The stupidity of being nickled and dimed by vendors

We have some current rackmount servers from Sun and HP. They both come with convenient, built in remote management systems that are basically equivalent from my perspective; each has remote power control, KVM over IP, and virtual media. There's only one important difference between the two: Sun gives me this for free as part of the base server but HP wants a few hundred dollars to give me a license that enables the useful features (KVM over IP and virtual media).

I suspect you can guess whose servers are much, much more attractive to me.

I'm sure HP feels that this is a small expense when compared to the overall cost of their servers. They're wrong, because it doesn't work that way. Optional costs are subject to ruthless pressure and unless you work in an environment with a lot of server turnover it is hard to argue for spending a few hundred dollars extra per server merely to save a few visits to the machine room.

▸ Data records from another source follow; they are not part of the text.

(** ** All together *)

Lemma job_safe i j s :
  jobs !! i = Some j → g_open (ghost s) i = ∅ → g_clearing (ghost s) i = None → (∀ k u, g_used (ghost s) !! k ≠ Some (i, u)) →
  rsafe i (settled i) (job_prog i j) s.
Proof.
  intros Hj Hop Hcl Hus. have Hi : (i < length jobs)%nat by eapply lookup_lt_Some. destruct j as [st inputs now|poolId rows|ts|publisherId].
  - eapply rsafe_bind; [by eapply evaluate_safe|]. by intros a s1 H1.
  - eapply rsafe_bind; [by apply commit_safe|]. cbn beta. intros _ s1 [H1 H2]. eapply rsafe_bind; [by apply clear_safe|]. by intros _ s2 [H3 H4].
  - intros s1 Hinv [HR1 HR2 _ _]. split_and!; [by apply (inv_frame s1)|intros j _; by apply rely_frame|]. split; cbn; congruence.
  - intros s1 Hinv [HR1 HR2 _ _]. split_and!; [by apply (inv_frame s1)| |split; cbn; congruence].
    intros j _. apply rely_frame; [done|done|]. cbn. set_solver.
Qed.

(** No gating verdict stored yet, and nothing noted. *)
Definition fresh_store (s : Store) : Prop :=
  (∀ k row, verdicts s !! k = Some row → gates row = false) ∧ ghost s = mkGhost ∅ (λ _, ∅) (λ _, None).

Lemma jobs_settle s s' ps' :
  fresh_store s → rtc step (s, start jobs) (s', ps') → (∀ i, (i < length jobs)%nat → ∃ cut, ps' !! i = Some (Done cut)) →
  ∀ k row, verdicts s' !! k = Some row → gates row = true →
  ∃ tok u, row_of tok k u row ∧ (current s' (v_poolId row) u ∨ (ps' !! tok = Some (Done true) ∧ session_over tok s')).
Proof.
  intros [Hrows Hg] Hsteps Hdone.
  destruct (rsafe_sound inv Rely settled s (start jobs) s' ps') as [[H1 H2] Hset]; [apply settled_stable|done| | |].
  - split; [intros k row Hr Hgr; by rewrite (Hrows k row Hr) in Hgr|]. intros t _. by rewrite Hg.
  - intros i p. rewrite /start list_lookup_imap. destruct (jobs !! i) as [j|] eqn:Ej; [|done]. intros [= <-]. by apply job_safe; rewrite ?Hg.
  - intros k row Hr Hgr. destruct (H1 k row Hr Hgr) as (tok & u & Hu & Hro & [Hc|[[t Ht]|Hk]]).
    + exists tok, u. auto.
    + destruct (decide (t < length jobs)%nat) as [Hlt|Hlt]; [|destruct (H2 t); [lia|congruence]].
      destruct (Hdone t Hlt) as [cut Hcut]. destruct (Hset t cut Hcut). congruence.
    + destruct (decide (tok < length jobs)%nat) as [Hlt|Hlt]; [|destruct (H2 tok) as [E _]; [lia|]; rewrite E in Hk; set_solver].
      destruct (Hdone tok Hlt) as [[] Hcut]; destruct (Hset tok _ Hcut) as [_ Hs]; [exists tok, u; auto|].
      rewrite Hs in Hk. set_solver.
Qed.
End Jobs.
(* ===== verification/JsRound.v ===== *)
(** * JsRound: [Math.min], [Math.max], [Math.floor], [Math.ceil] and the rounding of products

    The functions of [Math] on binary64 numbers, and what the components need of binary64
    rounding: integers below 2^53 are exact and keep their order, a product lies within one unit
    of the last place of the exact product and is exact when that is representable, and no
    operation on finite numbers yields NaN. *)
From Stdlib Require Import ssreflect SpecFloat.
From S2P Require Import Prelude JsNumber.

(** ** Functions of [Math] *)

Definition num_max (x y : num) : num :=
  if num_nan x || num_nan y then S754_nan
  else if num_lt x y then y
  else if num_lt y x then x
  else match x with S754_zero true => y | _ => x end.

Definition num_min (x y : num) : num :=
  if num_nan x || num_nan y then S754_nan
  else if num_lt x y then x
  else if num_lt y x then y
  else match x with S754_zero false => y | _ => x end.

Definition num_floor (x : num) : num :=
  match x with
  | S754_finite s m e =>
      if 0 <=? e then x
      else
        let q := cond_Zopp s (Z.pos m) / 2 ^ (- e) in
        if q =? 0 then S754_zero s else num_of_Z q
  | _ => x
  end.

Definition num_ceil (x : num) : num :=
  match x with
  | S754_finite s m e =>
      if 0 <=? e then x
      else
        let q := - (- cond_Zopp s (Z.pos m) / 2 ^ (- e)) in
        if q =? 0 then S754_zero s else num_of_Z q
  | _ => x
  end.

(** The integer of a finite number, rounded down. *)
Definition num_floor_Z (x : num) : Z :=
  match x with
  | S754_finite s m e => if 0 <=? e then cond_Zopp s (Z.pos m) * 2 ^ e else cond_Zopp s (Z.pos m) / 2 ^ (- e)
  | _ => 0
  end.

(** [Number.isInteger]. *)
Definition num_is_integer (x : num) : bool :=
  match x with
  | S754_zero _ => true
  | S754_finite _ m e => (0 <=? e) || (Z.pos m mod 2 ^ (- e) =? 0)
  | _ => false
  end.

(** ** Shifts and rounding *)

Lemma digits2_log2 p : Z.pos (digits2_pos p) = Z.log2 (Z.pos p) + 1.
Proof.
  induction p as [p IH|p IH|]; cbn [digits2_pos]; rewrite ?Pos2Z.inj_succ ?IH; last done.
  - rewrite (Pos2Z.inj_xI p) Z.log2_succ_double; lia.
  - rewrite (Pos2Z.inj_xO p) Z.log2_double; lia.
Qed.

Lemma iter_pos_iter {A} (f : A → A) n x : SpecFloat.iter_pos f n x = Pos.iter f x n.
Proof. revert x; induction n as [n IH|n IH|]; intros x; cbn [SpecFloat.iter_pos]; rewrite ?IH // !Pos.iter_swap //. Qed.

Lemma pos_iter_xO m d : Z.pos (Pos.iter xO m d) = Z.pos m * 2 ^ Z.pos d.
Proof.
  revert m. induction d as [|d IH] using Pos.peano_ind; intros m; first (cbn; lia).
  rewrite Pos.iter_succ Pos2Z.inj_xO IH Pos2Z.inj_succ Z.pow_succ_r; lia.
Qed.

(** A shift right divides, and drops nothing when the division is exact. *)
Lemma shr_1_m r : 0 ≤ shr_m r → shr_m (shr_1 r) = shr_m r / 2.
Proof.
  destruct r as [[|[p|p|]|p] b s]; cbn [shr_1 shr_m]; try lia; try done; intros _.
  - rewrite (Pos2Z.inj_xI p). apply Z.div_unique with 1; lia.
  - rewrite (Pos2Z.inj_xO p) Z.mul_comm Z.div_mul; lia.
Qed.

Lemma shr_1_exact a : 0 ≤ a → shr_1 (Build_shr_record (2 * a) false false) = Build_shr_record a false false.
Proof. by destruct a. Qed.

Lemma shr_iter_m n r : 0 ≤ shr_m r → shr_m (SpecFloat.iter_pos shr_1 n r) = shr_m r / 2 ^ Z.pos n.
Proof.
  rewrite iter_pos_iter. induction n as [|n IH] using Pos.peano_ind; intros Hr; first by rewrite /= shr_1_m.
  rewrite Pos.iter_succ shr_1_m IH //; first (apply Z.div_pos; lia).
  rewrite Pos2Z.inj_succ Z.pow_succ_r // Z.mul_comm Z.div_div; lia.
Qed.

The whole thing feels especially annoying because it wouldn't cost HP any more to just give us the whole thing. In other words, HP is making my life more difficult merely to try to get some more money from us. Although it's nothing new, I still resent being nickled and dimed by vendors, and the only thing HP is really doing is shooting itself in the foot; now, I would much rather buy Sun servers than the equivalent HP servers.

(The most common form of being nickled and dimed by server vendors is having to buy the smallest size disks they sell, at marked up prices, just to get the special drive sleds necessary to put real disks in their servers. We would be happy to buy just the drive sleds at fair prices; it would even be convenient to have spares, so we could have our cold spare drives pre-assembled and ready to go.)

sysadmin/NickledAndDimed written at 15:02:20; Add Comment

Why forwarding all email for users is dangerous

The problem with forwarding all email for users is that much of the time you wind up forwarding spam email as a result, sometimes a great deal of it. That is: your mail servers wind up sending spam email, often a lot of it, to the places that your users have forwarded their emails. There are two consequences of this.

First, these days large Internet providers like Yahoo don't care why you're sending them spam, they just care that you are. When you do send them spam, they react to it by slowing down or stalling all of your email to them in various ways. Which means that all email from your local users to people on Yahoo (or wherever) is going to get delayed (or sometimes outright refused).

Second, a number of places now outright reject spam and viruses at SMTP time. When your users forward their email to such a place, the net result is that you wind up sending bounces back to the claimed origin of the spam, which is almost always forged. There's a term for that these days: backscatter. It's not a good thing.

Not allowing users to forward their email is not an option in a university environment, so the best way we currently have to deal with this is to strongly encourage our users to only forward their non-spam email. We also make sure that our bounces come from a separate machine than regular user email gets sent out from.

(For both political and technical reasons we can't currently reject spam at SMTP time here.)